The study found that it first appeared that cosleeping and staying while a child falls asleep might be causing sleep disturbances, but when they controlled for early sleep difficulties, it showed that parent behaviors had almost no effect on sleep problems.  The one effect that remained was that taking a child into the parental bed upon night waking was associated with a sleep onset time of more than 15 minutes.  So if you’re really concerned that it might take your toddler 16 minutes to fall asleep instead of 14 minutes, you might want to worry about that.

(And actually, given that the study relied on questionnaires filled out by parents, how reliable is this?  How do parents who aren’t present at sleep onset determining the time until sleep onset?  I think the results would be better summarized as “When parents are absent at sleep onset, they assume their kid fell asleep faster.”  Who would have thought that it seems shorter when you’re downstairs watching Game of Thrones than when you’re in the dark, singing “Toora Loora Looral” for the twelfth time in a row!)

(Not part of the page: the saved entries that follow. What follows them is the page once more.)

Lemma category_prob_empirical_witness :
  __init__ log_unused data_mixed layout_mixed false = Ok sampler_mixed /\
  discrete_spans layout_mixed 0 !! 0 = Some (0, 2) /\
  0 < length (rows data_mixed) /\
  Forall (one_hot_block 0 2) (rows data_mixed) /\
  rid_lookup sampler_mixed 0 1 = Some [1; 2] /\
  exists row q,
    rows (_discrete_column_category_prob sampler_mixed) !! 0 = Some row /\
    row !! 1 = Some (Fin q) /\
    (q == Qnat (length [1; 2]) / Qnat (length (rows data_mixed)))%Q.
Proof.
  assert (__init__ log_unused data_mixed layout_mixed false = Ok sampler_mixed) as Hs
    by reflexivity.
  assert (discrete_spans layout_mixed 0 !! 0 = Some (0, 2)) as Hsp by reflexivity.
  assert (0 < length (rows data_mixed)) as Hrows by (simpl; lia).
  assert (Forall (one_hot_block 0 2) (rows data_mixed)) as Hone.
  { repeat apply Forall_cons_2; [exists 0|exists 1|exists 1|constructor];
      (split; [lia|]); intros [|[|j]] Hj; try reflexivity; lia. }
  assert (rid_lookup sampler_mixed 0 1 = Some [1; 2]) as Hl by reflexivity.
  split; [exact Hs|]. split; [exact Hsp|]. split; [exact Hrows|].
  split; [exact Hone|]. split; [exact Hl|].
  exact (category_prob_empirical _ _ _ _ 0 0 2 1 [1; 2] Hs Hsp Hrows Hone Hl).
Defined.

(** ** Normalised rows of one-hot columns *)

Lemma one_hot_block_frequencies data st d :
  st + d <= shape1 data ->
  Forall (one_hot_block st d) (rows data) ->
  Forall (fun f => (0 <= f)%Q) (col_sums data st (st + d)).
Proof.
  intros Hin Hone. apply Forall_forall. intros f [k Hk]%list_elem_of_lookup.
  assert (k < d) as Hkd.
  { apply lookup_lt_Some in Hk. rewrite length_col_sums in Hk. lia. }
  rewrite (col_sums_lookup data st d k Hkd Hin) in Hk. injection Hk as <-.
  apply Qsum_nonneg, Forall_fmap, Forall_forall. intros row Hr. simpl.
  rewrite Forall_forall in Hone. destruct (Hone row Hr) as (o & _ & Hall).
  rewrite (Hall k Hkd). destruct (k =? o); discriminate.
Qed.

(** C7, as amended: for a training matrix with at least one row and a
    discrete column whose block is one-hot in every training row, the
    stored row is, in exact arithmetic, the normalised frequency vector (of
    [ln(f + 1)] under log-frequency smoothing, of [f] otherwise) followed by
    zeros: it sums to 1 over the true category range, has no negative entry,
    and is 0 beyond the category count.  The frequencies are then row
    counts with total [len(data)]; the entries the code stores are the
    binary64 roundings of these quotients, whose sum is 1 within
    floating-point tolerance. *)
Theorem category_prob_normalised_one_hot np_log data output_info log_frequency
  s c st d :
  __init__ np_log data output_info log_frequency = Ok s ->
  discrete_spans output_info 0 !! c = Some (st, d) ->
  0 < length (rows data) ->
  Forall (one_hot_block st d) (rows data) ->
  (log_frequency = true ->
   forall q, (1 <= q)%Q ->
     exists l, np_log q = Fin l /\ (0 <= l)%Q /\ ((1 < q)%Q -> (0 < l)%Q)) ->
  exists row,
    rows (_discrete_column_category_prob s) !! c = Some row /\
    _discrete_column_n_category s !! c = Some d /\
    length row = shape1 (_discrete_column_category_prob s) /\
    take d row
    = (let freq := col_sums data st (st + d) in
       let g := if log_frequency then map (fun f => np_log (f + 1)%Q) freq
                else map Fin freq in
       map (fun x => fl_div x (fl_sum g)) g) /\
    fl_eq (fl_sum (take d row)) (Fin 1) /\
    Forall fl_nonneg row /\
    forall j, d <= j -> j < shape1 (_discrete_column_category_prob s) ->
              row !! j = Some (Fin 0).
Proof.
  intros Hs Hsp Hrows Hone Hlog.
  pose proof Hs as [HI1 _]%init_inv.
  pose proof (span_in_matrix data output_info HI1 c st d Hsp) as [Hin _].
  apply (normalised_row_exact np_log data output_info log_frequency s c st d
           Hs Hsp); [by apply one_hot_block_frequencies| |exact Hlog].
  rewrite (one_hot_block_total data st d Hin Hone).
  unfold Qnat, Qlt. simpl. lia.
Qed.

Lemma category_prob_normalised_one_hot_witness :
  (__init__ log_unused data_mixed layout_mixed false = Ok sampler_mixed /\
   discrete_spans layout_mixed 0 !! 0 = Some (0, 2) /\
   0 < length (rows data_mixed) /\
   Forall (one_hot_block 0 2) (rows data_mixed) /\
   rows (_discrete_column_category_prob sampler_mixed) !! 0
   = Some [Fin (1 # 3); Fin (2 # 3)] /\
   exists row,
     rows (_discrete_column_category_prob sampler_mixed) !! 0 = Some row /\
     _discrete_column_n_category sampler_mixed !! 0 = Some 2 /\
     length row = shape1 (_discrete_column_category_prob sampler_mixed) /\
     take 2 row
     = (let freq := col_sums data_mixed 0 (0 + 2) in
        let g := map Fin freq in
        map (fun x => fl_div x (fl_sum g)) g) /\
     fl_eq (fl_sum (take 2 row)) (Fin 1) /\
     Forall fl_nonneg row /\
     forall j, 2 <= j -> j < shape1 (_discrete_column_category_prob sampler_mixed) ->
               row !! j = Some (Fin 0)) /\
  (__init__ log_tangent data_a [softmax 2] true = Ok sampler_a_log /\
   discrete_spans [softmax 2] 0 !! 0 = Some (0, 2) /\
   0 < length (rows data_a) /\
   Forall (one_hot_block 0 2) (rows data_a) /\
   exists row,
     rows (_discrete_column_category_prob sampler_a_log) !! 0 = Some row /\
     _discrete_column_n_category sampler_a_log !! 0 = Some 2 /\
     length row = shape1 (_discrete_column_category_prob sampler_a_log) /\
     take 2 row
     = (let freq := col_sums data_a 0 (0 + 2) in
        let g := map (fun f => log_tangent (f + 1)%Q) freq in
        map (fun x => fl_div x (fl_sum g)) g) /\
     fl_eq (fl_sum (take 2 row)) (Fin 1) /\
     Forall fl_nonneg row /\
     forall j, 2 <= j -> j < shape1 (_discrete_column_category_prob sampler_a_log) ->
               row !! j = Some (Fin 0)).
Proof.
  assert (__init__ log_unused data_mixed layout_mixed false = Ok sampler_mixed) as Hs
    by reflexivity.
  assert (__init__ log_tangent data_a [softmax 2] true = Ok sampler_a_log) as Hl
    by reflexivity.
  assert (discrete_spans layout_mixed 0 !! 0 = Some (0, 2)) as Hsp by reflexivity.
  assert (discrete_spans [softmax 2] 0 !! 0 = Some (0, 2)) as Hsp' by reflexivity.
  assert (0 < length (rows data_mixed)) as Hrows by (simpl; lia).
  assert (0 < length (rows data_a)) as Hrows' by (simpl; lia).
  assert (Forall (one_hot_block 0 2) (rows data_mixed)) as Hone.
  { repeat apply Forall_cons_2; [exists 0|exists 1|exists 1|constructor];
      (split; [lia|]); intros [|[|j]] Hj; try reflexivity; lia. }
  assert (Forall (one_hot_block 0 2) (rows data_a)) as Hone'.
  { repeat apply Forall_cons_2; [exists 0|exists 1|exists 0|exists 1|constructor];
      (split; [lia|]); intros [|[|j]] Hj; try reflexivity; lia. }
  split.
  - split; [exact Hs|]. split; [exact Hsp|]. split; [exact Hrows|].
    split; [exact Hone|]. split; [reflexivity|].
    apply (category_prob_normalised_one_hot _ _ _ _ _ 0 0 2 Hs Hsp Hrows Hone).
    discriminate.
  - split; [exact Hl|]. split; [exact Hsp'|]. split; [exact Hrows'|].
    split; [exact Hone'|].
    apply (category_prob_normalised_one_hot _ _ _ _ _ 0 0 2 Hl Hsp' Hrows' Hone').
    intros _. exact log_tangent_sign.
Defined.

But it’s not good marketing to write an article that says some kids are born worse sleepers, and that parents wind up lulling them to sleep or cosleeping more often, but that there’s nothing you can really do about it.  People want to have directions on how to fix infant and toddler sleep problems, and the ammunition to judge those smug, freaky AP parents who don’t let their babies cry themselves to sleep.  Subtle, equivocal results just aren’t sexy.

And this speaks to the larger issue of the diminishing quality of science reporting.  In a recent episode of The Skeptic’s Guide to the Universe, Steven Novella pointed out that every major news article got the “Did dinosaur flatulence warm the Earth?” study totally backwards, no doubt because it’s a more charming, clickable headline if dinosaurs farted themselves to death, regardless of what the science actually says.  He also mentions being interviewed and having reporters feed him quotes.  They didn’t care what their expert source actually thought or what the evidence showed – they just wanted a ventriloquist’s dummy with some letters after his name to mouth their preconceived angle on the story.

Luckily, Emily at Double X Science has a good checklist to run down when you see a showy “science” headline: The Double X Double-Take Checklist for Reading Science News is a great list of suggestions that will help you avoid being taken in when science journalism goes to the dark side.

I suggest you keep that checklist (and possibly that barf bag) handy whenever Time addresses attachment parenting.